Ce qui unit les salariés sociaux (chômeurs, pensionnés, etc.), les travailleurs sociaux et les autres salariés, c'est la notion de producteurs. Tous, nous dépendons d'un salaire, tous nous produisons la valeur correspondant à ce salaire et tous, nous avons intérêt à défendre les salaires, notamment les salaires sociaux. Ils nous permettent une reconnaissance économique de notre qualification, ils nous permettent un ancrage dans la vie économique.

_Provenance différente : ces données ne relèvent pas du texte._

(* ===== verification/SdkRace.v ===== *)
(** * Overlapping calls of Send (src/sdk/go/client.go, peer.go)

    [Send] encrypts with the session's counter under the session's lock, and queues the
    frame after it has released the lock.  Here the two halves, and what two calls that
    overlap do to the channel: the frames may be queued in the other order. *)

From S2P Require Import Prelude Keys Json Wire SendQueue Noise PeerStore Sdk SdkPair.

Section halves.
Context `{NoiseLib}.

Definition Send_seal (peerID : string) (payload : bytes) (c : Client) : (sdkerr + bytes) * Client :=
  match getPeerConn peerID c with
  | None => (inl ErrInternal, c)
  | Some p => peer_send payload p c
  end.

Definition Send_queue (ciphertext : bytes) (c : Client) : Client :=
  enqueueBinary envelopeTransport ciphertext c.

Lemma Send_halves peerID payload c :
  Send peerID payload c =
  match Send_seal peerID payload c with
  | (inl e, c) => (Some e, c)
  | (inr x, c) => (None, Send_queue x c)
  end.
Proof. unfold Send, Send_seal. by destruct (getPeerConn peerID c). Qed.
End halves.

Section race.
Context `{NoiseOrder}.

(** The sender has moved past the message the receiver expects. *)
Definition behind (s r : noiseSession) : Prop :=
  status s = statusReady ∧ status r = statusReady ∧
  ∃ k l e e1 p c, sendCS s = Some k ∧ recvCS r = Some l ∧
    synced e l ∧ csEncrypt e p = Some (e1, c) ∧ later e1 k.

Lemma encrypt_inv p s x s' :
  encrypt p s = (inr x, s') →
  status s = statusReady ∧ ∃ k k', sendCS s = Some k ∧ csEncrypt k p = Some (k', x) ∧ s' = set_send k' s.
Proof.
  unfold encrypt. case_decide as E; [done|]. intros Hx. split; [done|].
  destruct (sendCS s) as [k|]; [|done]. cbn in Hx. destruct (csEncrypt k p) as [[k' y]|] eqn:Ek; [|done].
  injection Hx as -> <-. eauto.
Qed.

Lemma behind_rejects q s r y s' :
  behind s r → encrypt q s = (inr y, s') → decrypt y r = (inl (ErrNoise "decrypt"), r) ∧ behind s' r.
Proof.
  intros (Hs & Hr & k & l & e & e1 & p & c & Ek & El & Hy & He & Hl) (_ & k' & k2 & Ek' & E2 & ->)%encrypt_inv.
  rewrite Ek in Ek'. injection Ek' as <-. split.
  - unfold decrypt. rewrite decide_False by auto. rewrite El. cbn.
    by rewrite (not_in_turn e l p e1 c k q k2 y).
  - split_and!; [done..|]. exists k2, l, e, e1, p, c. split_and!; try done. by eapply later_step.
Qed.

(** After a message has been encrypted its receiver is behind until it gets it. *)
Lemma channel_behind p s r x s' : channel s r → encrypt p s = (inr x, s') → behind s' r.
Proof.
  intros (Hs & Hr & k & l & Ek & El & Hy) (_ & k' & k2 & Ek' & E2 & ->)%encrypt_inv.
  rewrite Ek in Ek'. injection Ek' as <-. split_and!; [done..|].
  exists k2, l, k, k2, p, x. split_and!; try done. constructor.
Qed.

Lemma seal_inv id p c n r s x c' :
  joined c id n r s → Send_seal id p c = (inr x, c') →
  ∃ s', encrypt p s = (inr x, s') ∧ c' = set_session r s' c ∧ joined c' id n r s'.
Proof.
  intros [Ep Es]. unfold Send_seal, getPeerConn, peer_send, session_of.
  rewrite Ep, lookup_singleton_eq. cbn [active]. rewrite Es.
  destruct (encrypt p s) as [[e|y] s']; intros [= <- <-]. exists s'. split_and!; [done..|].
  eapply (joined_update c); [by split|done..].
Qed.

Lemma lost_frame i q b ida nb rb sa sb y sa' :
  joined b ida nb rb sb → behind sa sb → encrypt q sa = (inr y, sa') →
  let b' := deliver i (transportFrame y) b in
  joined b' ida nb rb sb ∧ behind sa' sb ∧ messages b' = messages b.
Proof.
  intros Jb Hb He b'. destruct (behind_rejects _ _ _ _ _ Hb He) as [Hd Hb'].
  assert (b' = set_session rb sb b) as ->; [|split_and!; [|done..]; by eapply joined_update].
  unfold b'. rewrite deliver_transport. unfold handleTransportEnvelope.
  rewrite (sole_singleton _ _ _ _ (proj1 Jb)). unfold recv, session_of. cbn [active].
  by rewrite (proj2 Jb), Hd.
Qed.

Lemma all_lost i ps a ida b idb na ra sa nb rb sb a' :
  joined a idb na ra sa → joined b ida nb rb sb → behind sa sb → send_all idb ps a = Some a' →
  ∃ fs, sends a' = sends a ++ fs ∧ length fs = length ps ∧ messages (deliver_all i fs b) = messages b.
Proof.
  revert a b sa. induction ps as [|p ps IH]; intros a b sa Ja Jb Hb Hs; cbn [send_all] in Hs.
  { injection Hs as <-. exists []. by rewrite app_nil_r. }
  rewrite (joined_send p a idb na ra sa Ja) in Hs.
  destruct (encrypt p sa) as [[e|y] sa'] eqn:Ee; [done|].
  destruct (lost_frame i p b ida nb rb sa sb y sa' Jb Hb Ee) as (Jb' & Hb' & M).
  destruct (IH (enqueueBinary envelopeTransport y (set_session ra sa' a)) (deliver i (transportFrame y) b) sa')
    as (fs & S1 & L & M'); [by eapply (joined_update a)|done..|].
  exists (transportFrame y :: fs). split_and!; [by rewrite S1; cbn; rewrite <- app_assoc|by cbn; rewrite L|].
  change (deliver_all i (transportFrame y :: fs) b) with (deliver_all i fs (deliver i (transportFrame y) b)).
  by rewrite M', M.
Qed.

(** C16: Two calls of [Send] that overlap can end the conversation.  One call encrypts [p], a
    second one encrypts [q], and the second is the first to queue its frame; both return
    no error.  The receiver cannot authenticate the frame of [q], which arrives out of
    turn, accepts [p], and from then on no message the sender sends reaches it, however
    many follow in order, as long as the session is not replaced. *)
Theorem concurrent_sends_desync i a ida b idb p q x y a1 a2 ps a' :
  talking a ida b idb → length (messages b) < messagesCapacity →
  Send_seal idb p a = (inr x, a1) → Send_seal idb q a1 = (inr y, a2) →
  send_all idb ps (Send_queue x (Send_queue y a2)) = Some a' →
  ∃ fs, sends a' = sends a ++ transportFrame y :: transportFrame x :: fs ∧ length fs = length ps ∧
    messages (deliver_all i (transportFrame y :: transportFrame x :: fs) b) =
      messages b ++ [MkMessage ida p (in_now i)].
Proof.
  intros (na & ra & sa & nb & rb & sb & Ja & Jb & Cab & _) Hroom Hp Hq Hs.
  destruct (seal_inv _ _ _ _ _ _ _ _ Ja Hp) as (sa1 & Ep & -> & Ja1).
  destruct (seal_inv _ _ _ _ _ _ _ _ Ja1 Hq) as (sa2 & Eq & -> & Ja2).
  destruct (lost_frame i q b ida nb rb sa1 sb y sa2 Jb (channel_behind _ _ _ _ _ Cab Ep) Eq) as (Jb1 & _ & M1).
  set (b1 := deliver i (transportFrame y) b) in *.
  destruct (channel_step _ _ _ _ _ Cab Ep) as (sb1 & Ed & Cab1 & _).
  set (b2 := deliver i (transportFrame x) b1).
  assert (joined b2 ida nb rb sb1 ∧ messages b2 = messages b1 ++ [MkMessage ida p (in_now i)]) as [Jb2 M2].
  { unfold b2. rewrite deliver_transport. unfold handleTransportEnvelope.
    rewrite (sole_singleton _ _ _ _ (proj1 Jb1)). unfold recv, session_of. cbn [active].
    rewrite (proj2 Jb1), Ed. change (messages (set_session rb sb1 b1)) with (messages b1).
    rewrite decide_True by by rewrite M1. split; [|done]. by eapply (joined_update b1). }
  destruct (all_lost i ps (Send_queue x (Send_queue y (set_session ra sa2 (set_session ra sa1 a)))) ida b2 idb
    na ra sa2 nb rb sb1 a') as (fs & S1 & L & M3);
    [by eapply (joined_update (set_session ra sa1 a))|done|by eapply channel_behind|done|].
  exists fs. split_and!; [by rewrite S1; cbn; rewrite <- !app_assoc|done|].
  change (deliver_all i (transportFrame y :: transportFrame x :: fs) b) with (deliver_all i fs b2).
  by rewrite M3, M2, M1.
Qed.
End race.

Import ToyNoise.

Definition ex_end (me other : string) : Client :=
  let s := @NoiseSession toy_lib statusReady None true (Toy true "" "" 3) true (Some 0) (Some 0) "" 1 in
  MkClient me "" (MkPeerStore ∅ None) {[other := PeerConn other "" (Some 0) None None None]} {[0 := s]} [] [] ∅ ∅ [].

Definition ex_now : input := Input 5 "" true "" 0.

Definition ex_first : Client := (Send_seal "bob" "first" (ex_end "alice" "bob")).2.
Definition ex_second : Client := (Send_seal "bob" "second" ex_first).2.

Lemma ex_seals :
  Send_seal "bob" "first" (ex_end "alice" "bob") = (inr (toy_tag 0 +:+ "first"), ex_first) ∧
  Send_seal "bob" "second" ex_first = (inr (toy_tag 1 +:+ "second"), ex_second).
Proof. split; vm_compute; reflexivity. Qed.

Lemma ex_talking : talking (ex_end "alice" "bob") "alice" (ex_end "bob" "alice") "bob".
Proof. do 6 eexists. split_and!; [by split|by split|..]; (split_and!; [done..|]; by eexists 0, 0). Qed.

Definition ex_raced : Client :=
  Send_queue (toy_tag 0 +:+ "first") (Send_queue (toy_tag 1 +:+ "second") ex_second).

Lemma ex_goes_on : bool_decide (is_Some (send_all "bob" ["third"; "fourth"] ex_raced)) = true.
Proof. vm_compute. reflexivity. Qed.

(** "first" and "second" overlap, then "third" and "fourth" follow. *)
Lemma concurrent_sends_desync_witness :
  match send_all "bob" ["third"; "fourth"] ex_raced with
  | Some a' => ∃ fs,
      sends a' = sends (ex_end "alice" "bob")
        ++ transportFrame (toy_tag 1 +:+ "second") :: transportFrame (toy_tag 0 +:+ "first") :: fs ∧
      length fs = 2 ∧
      messages (deliver_all ex_now (transportFrame (toy_tag 1 +:+ "second")
        :: transportFrame (toy_tag 0 +:+ "first") :: fs) (ex_end "bob" "alice")) =
        messages (ex_end "bob" "alice") ++ [MkMessage "alice" "first" (in_now ex_now)]
  | None => False
  end.
Proof.
  pose proof ex_goes_on as Hs.
  destruct (send_all "bob" ["third"; "fourth"] ex_raced) as [a'|] eqn:E; [|discriminate Hs].
  exact (concurrent_sends_desync ex_now (ex_end "alice" "bob") "alice" (ex_end "bob" "alice") "bob"
    "first" "second" _ _ _ _ ["third"; "fourth"] a' ex_talking (Nat.lt_0_succ 63)
    (proj1 ex_seals) (proj2 ex_seals) E).
Defined.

Cet ancrage est éminemment profitable pour l'économie en général : des travailleurs sans soin de santé deviendraient improductifs, des travailleurs obligés de travailler jusqu'à la tombe deviendraient dangereux, des chômeurs sans indemnité ne pourraient plus dépenser l'argent qu'ils gagnent ce qui … empêcherait les entreprises de trouver des débouchés.Toute forme de salaire étant dépensée, elle ne 'coûte' rien à l'économie, elle lui permet de tourner. Si les travailleurs devaient s'occuper des handicapés de leur famille, ils ne pourraient pas aller à l'usine, etc.

5. Le salaire social

La forme du salaire social permet une forme particulière d'activité professionnelle : le producteur y est détaché du marché de l'emploi. Quand on sait que l'organisation de l'emploi en marché oblige les producteurs à l'automatisation, qu'elle motive le management par objectif,l'autonomisation de l'activité de ce marché de l'emploi est un enjeu de bien-être, de santé mentale, de plaisir au travail pour tous et … de productivité.